Gefahr Chronifizierung
Mit dem blossen Bekämpfen der Auswirkungen (Symptome) ist oft keine Lösung erreicht, meist wird gar der Blick auf das eigentliche Problem verstellt. Für eine nachhaltige Lösung sind zuerst die Auslöser zu finden und dann die Quellen der Überlastung dingfest zu machen. Erst anschliessend kann an einer Lösung gearbeitet werden. Lassen wir jedoch das Signal verschwinden (Schmerzpille etc.), vernebeln wir nur die Sicht auf die Quelle des Leidens. Nicht oder falsch gestellte Fragen führen zu falschen Erkenntnissen und dann zu falschen, oft verschlimmernden Behandlungen resp. Lösungsversuchen.

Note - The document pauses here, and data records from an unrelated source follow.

(** the four ways a sequence can start *)
Lemma sequence_1 src si srcend ch :
  0xc2 <= ch < 0xe0 -> si + 1 <= srcend -> sequence src si srcend ch = case1 1 src si (ch mod 32).
Proof.
  intros Hch Hs. unfold sequence. rewrite utf8_length_spec by lia. cbn [obind].
  lead_len 1. destruct (Z.ltb_spec srcend (si + 1)); [lia|]. change (rd utf8_mask 1) with (Ret (A:=Z) 0x1f). cbn [obind].
  by rewrite land_1f.
Qed.
Lemma sequence_2 src si srcend ch :
  0xe0 <= ch < 0xf0 -> si + 2 <= srcend -> sequence src si srcend ch = case2 2 src si (ch mod 16).
Proof.
  intros Hch Hs. unfold sequence. rewrite utf8_length_spec by lia. cbn [obind].
  lead_len 2. destruct (Z.ltb_spec srcend (si + 2)); [lia|]. change (rd utf8_mask 2) with (Ret (A:=Z) 0x0f). cbn [obind].
  by rewrite land_0f.
Qed.
Lemma sequence_3 src si srcend ch :
  0xf0 <= ch < 0xf5 -> si + 3 <= srcend -> sequence src si srcend ch = case3 3 src si (ch mod 8).
Proof.
  intros Hch Hs. unfold sequence. rewrite utf8_length_spec by lia. cbn [obind].
  lead_len 3. destruct (Z.ltb_spec srcend (si + 3)); [lia|]. change (rd utf8_mask 3) with (Ret (A:=Z) 0x07). cbn [obind].
  by rewrite land_07.
Qed.
Lemma sequence_bad src si srcend ch :
  0x80 <= ch < 0x100 -> si <= srcend ->
  ch < 0xc2 \/ 0xf5 <= ch \/ (0xc2 <= ch < 0xe0 /\ srcend < si + 1) \/
  (0xe0 <= ch < 0xf0 /\ srcend < si + 2) \/ (0xf0 <= ch < 0xf5 /\ srcend < si + 3) ->
  sequence src si srcend ch = Ret (si, None).
Proof.
  intros Hch Hs H. unfold sequence. rewrite utf8_length_spec by lia. cbn [obind].
  destruct (Z.ltb_spec ch 0xc2), (Z.ltb_spec ch 0xe0), (Z.ltb_spec ch 0xf0), (Z.ltb_spec ch 0xf5);
    try lia; zcase1; try done; lia.
Qed.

Wer sich z. B. zu sehr „abhärtet“ – d.h. Verspannungen, Empfindungen von Angst bis Ekel etc. nicht mehr wahrnimmt -, läuft Gefahr seine Organe zu schädigen ohne es zu merken. Schreitet der Prozess lange Zeit unbemerkt fort, können auch anatomische oder biochemische Veränderungen angebahnt sein, die auch durch Lebensumstellungen nicht mehr rückgängig zu machen sind. Dies ist besonders stossend, wenn eine rechtzeitige Erkenntnis und Lösung der ursprünglichen Konflikte, die Chronifizierung hätte vermeiden lassen.
Nur eines von vielen Beispielen sei hier angeführt: Viele Schmerzen werden durch Verkrampfungen und Fehlhaltungen verursacht. Über lang andauernde muskuläre Überanspannungen können sich schmerzhafte Prozesse entwickeln, die schliesslich zu Entzündungen, zu biochemisch nachweisbaren oder gar anatomischen Veränderungen führen. Der Beginn der Störung liegt nicht selten in einer Fehlanpassung (Selbstvergewaltigung) an Lebensumstände, die nicht bekömmlich oder eben sogar unerträglich sind. Die Prävention sollte sich vermehrt darauf ausrichten, diese andere Frage – zumindest auch – zu stellen. So wichtig Ernährungsberatung sein mag, die genaue Analyse der Lebensumstände und der Anpassungszwänge gehört zur Prävention und zur Diagnostik von Krankheiten hinzu!
psychosomatische Erziehung
Und wir Erzieher? Was wir den Kindern mitgeben, worauf zu achten ist und welche Signale für die Lebensgestaltung wichtig sind, ist unsere erzieherische Verantwortung. Wahrnehmung und Verstehen des eigenen Körpers sollte eine grosse Aufmerksamkeit in der Erziehung erhalten – sowohl bei sich selber als auch beim Kind. Nicht nur die „körperliche Ertüchtigung“, auch der Beachtung der inneren Sinne sollte bewusst Raum verschafft werden. Die Erforschung der Organsprache (innen) und der Körpersprache (Mimik, Gestik) bedarf ebenso breiter Förderung wie die Entdeckung der „äusseren Welt“.
Ein besonderer Fokus kann dabei der Atmung eingeräumt werden; denn in ihr Verbinden sich Innen und Aussen in besonderer Form. Beobachtung und Selbstbeobachtung des Atems erweist sich besonders geeignet, sich selber zu spüren, kennen zu lernen und mit sich selber zu experimentieren. Wohl nicht zufällig reden Mythen der verschiedensten Kulturen vom Atem (oder Odem) als Element der Seele resp. der Beseelung und des Lebendigen. Schon allein eine Veränderung unserer Aufmerksamkeit in der Erziehung kann viel Veränderung in Selbstwahrnehmung, Selbstverständnis und Selbstverantwortung bewirken - gegenüber sich selber und gegenüber der Mitwelt.